On one hand, as an introduction to the exhibition, there is the period of time that Merisi spent in Palermo in 1609 painting the canvas dedicated to the Nativity with St. Lawrence and St. Francis of Assisi and hunged in the Oratorio of San Lorenzo, a masterpiece which was stolen in 1969; on the other hand, there is the Neapolitan period, when he painted some of his most evocative works, like The Martyrdom of Saint Ursula, the Flagellation of Christ and The seven works of Mercy. The aim is to bring together inspiration, cross references and counterpoints in a constellation of meaning, which encompasses the work of Omar Galliani and Lorenzo Puglisi, compares their aesthetics and recognizes their great debt to the great master of the Baroque.

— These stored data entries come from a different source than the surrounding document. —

(** * gemma-2b_FT.ipynb: a model of the fine-tuning notebook

    The notebook is a straight-line script over external libraries.  The
    cells that carry logic of their own are embedded here as functions:
    Python exceptions become an explicit result type, the notebook's global
    namespace a finite map, Python sets [gset]s, data frames lists of
    indexed rows.  Library calls whose behaviour the script relies on are
    written out from the libraries' documented contracts and are marked as
    such where they are defined. *)

From Stdlib Require Import ZArith Ascii String List Lia.
From stdpp Require Import base option list gmap sets strings.

#[local] Set Warnings "-register-all".

Open Scope string_scope.
Open Scope list_scope.
Open Scope nat_scope.

(** ** Python exceptions and the result monad *)

Inductive exn : Type :=
  | NameError (name : string)
  | IndexError
  | KeyError (key : string)
  | ValueError (msg : string)
  | TypeError (msg : string)
  | OSError (msg : string)
  | UnicodeEncodeError.

Inductive result (A : Type) : Type :=
  | Ok (a : A)
  | Raise (e : exn).
Arguments Ok {A} a.
Arguments Raise {A} e.

#[global] Instance result_ret : MRet result := fun A a => Ok a.
#[global] Instance result_bind : MBind result := fun A B f m =>
  match m with
  | Ok a => f a
  | Raise e => Raise e
  end.

Definition is_ok {A} (r : result A) : bool :=
  match r with Ok _ => true | Raise _ => false end.

(** [for x in xs: acc = body acc x], stopping at the first exception. *)
Fixpoint for_each {A S} (body : S → A → result S) (xs : list A) (acc : S)
  : result S :=
  match xs with
  | [] => Ok acc
  | x :: xs' => acc' ← body acc x; for_each body xs' acc'
  end.

(** ** Python sequence and string primitives *)

Module Py.

(** [xs[i]] for [i >= 0]. *)
Definition index {A} (xs : list A) (i : nat) : result A :=
  match xs !! i with
  | Some x => Ok x
  | None => Raise IndexError
  end.

(** [xs[-k]] for [k >= 1]: counted from the end. *)
Definition index_neg {A} (xs : list A) (k : nat) : result A :=
  if decide (1 ≤ k ≤ length xs) then index xs (length xs - k)
  else Raise IndexError.
(** UTF-8 bytes of a code point (a lone surrogate is written like any
    other three-byte character). *)
Definition utf8 (cp : N) : list ascii :=
  (if cp <? 128 then [byte cp]
   else if cp <? 2048 then [byte (192 + cp / 64); byte (128 + cp mod 64)]
   else if cp <? 65536 then
     [byte (224 + cp / 4096); byte (128 + (cp / 64) mod 64);
      byte (128 + cp mod 64)]
   else
     [byte (240 + cp / 262144); byte (128 + (cp / 4096) mod 64);
      byte (128 + (cp / 64) mod 64); byte (128 + cp mod 64)])%N.

Definition is_high_surrogate (cp : N) : bool :=
  ((55296 <=? cp) && (cp <=? 56319))%N.
Definition is_low_surrogate (cp : N) : bool :=
  ((56320 <=? cp) && (cp <=? 57343))%N.
Definition join_surrogates (hi lo : N) : N :=
  (65536 + (hi - 55296) * 1024 + (lo - 56320))%N.

(** The character a one-letter escape stands for. *)
Definition simple_escape (e : ascii) : option ascii :=
  let n := byte_of e in
  if (n =? 34)%nat then Some dquote
  else if (n =? 92)%nat then Some backslash
  else if (n =? 47)%nat then Some "/"%char
  else if (n =? 98)%nat then Some (byte 8)
  else if (n =? 102)%nat then Some (byte 12)
  else if (n =? 110)%nat then Some (byte 10)
  else if (n =? 114)%nat then Some (byte 13)
  else if (n =? 116)%nat then Some (byte 9)
  else None.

Caravaggio is the undisputed master of light, he was the first to model figures chiselling their features and making them emerge from the underlying darkness in a dramatic illumination. The great subject of his canvases is the light which appears from the blackness. Or, in other words, blackness perforated by light.

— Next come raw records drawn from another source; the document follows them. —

(** The callback of [schema.definitions.map] returns the function object
    [this.renderDomainDefinition] (it does not call it) or [null]; [join]
    writes a function as its source text and [null] as the empty string. *)
Definition renderCreateSchema (schema : CreateSchema) : Render string :=
  match schema with
  | mkCreateSchema catalog sname authorization characterSet definitions =>
      let name :=
        let r := "" in
        let r :=
          match catalog with
          | Some c => r ++ renderIdent c ++ "."
          | None => r
          end in
        match sname with
        | Some n => r ++ renderIdent n ++ " "
        | None => r
        end in
      let auth :=
        match authorization with
        | Some a => "AUTHORIZATION " ++ renderIdent a ++ " "
        | None => ""
        end in
      let charSet :=
        match characterSet with
        | Some c => "DEFAULT CHARACTER SET " ++ renderIdent c ++ " "
        | None => ""
        end in
      let defs :=
        join " " (map (fun def =>
                         match def with
                         | ElemDomainDefinition _ =>
                             function_toString_renderDomainDefinition
                         | ElemTableDefinition _ => ""
                         | ElemViewDefinition _ => ""
                         | ElemGrantStatement _ => ""
                         | ElemAssertionDefinition _ => ""
                         end) definitions) in
      let defs := if isEmpty defs then defs else " " ++ defs in
      ret ("CREATE SCHEMA " ++ name ++ auth ++ charSet ++ defs)
  end.
(** * Pincer: gateway middleware, guild cache and dispatch

    A shallow embedding of the parts of Pincer that turn gateway events
    into typed objects:

    - [pincer/middleware/guild_role_update.py]  ([guild_role_update_middleware])
    - [pincer/middleware/message_create.py]     ([message_create_middleware])
    - [pincer/objects/guild/guild.py]           ([Guild], [Guild.from_dict])

    together with the session watermark and the handler dispatcher of the
    design document, which live outside these three files and are
    modelled from the document's wording.

    Python objects are mutable and shared: the guild cache [self.guilds]
    is a dictionary from guild ids to references to [Guild] objects, and
    the objects themselves live in an object store.  Assigning
    [guild.roles = ...] changes the object in the store; the dictionary
    is not touched. *)

From Stdlib Require Import ZArith NArith DecimalString.
From stdpp Require Import gmap strings list fin_maps.
From stdpp Require Import pretty.

Set Warnings "-register-all".

(** ** Python values, exceptions and results *)

(** Object references (addresses in the object store). *)
Abbreviation loc := positive.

In this simple, strong antithesis between light and dark lies the research of Galliani and Puglis; it seems they have made Caravaggio the origin of their aesthetic experience.

The contrast between light and shade puts us in fronte of another couple of antinomies, posed by the two artists in reciprocal dynamic rapport: the use of pencil on light background in Galliani discloses the bodies which constitute an aggregate of dark matter; while the brush strokes in light colour on a black background in Puglisi reveals the light, which, hidden by black, makes fragments of reality visible.

Light and shade, therefore, as appearance and disappearance; the epiphany of the figures occurs like that of the Caravaggio angel who descends from heaven, while the background of the scene is dark, cancelled out by the density of black. The most intimate being of the man, his existential condition, the truth of his existence, come close together and appear in a crucial, instantaneous freeze-frame.

The exhibition is accompanied by a catalogue, which documents the execution phases of the exhibited works and the various settings in the two exhibiting locations, with institutional introductions by Valeria Li Vigni, director of the Museum Centre, and Alessandro Pasca di Magliano, Superintendent of the Pio Monte della Misericordia, and with contributions by Raffaella Resch, Maria Savarese and the english critic Mark Gisbourne.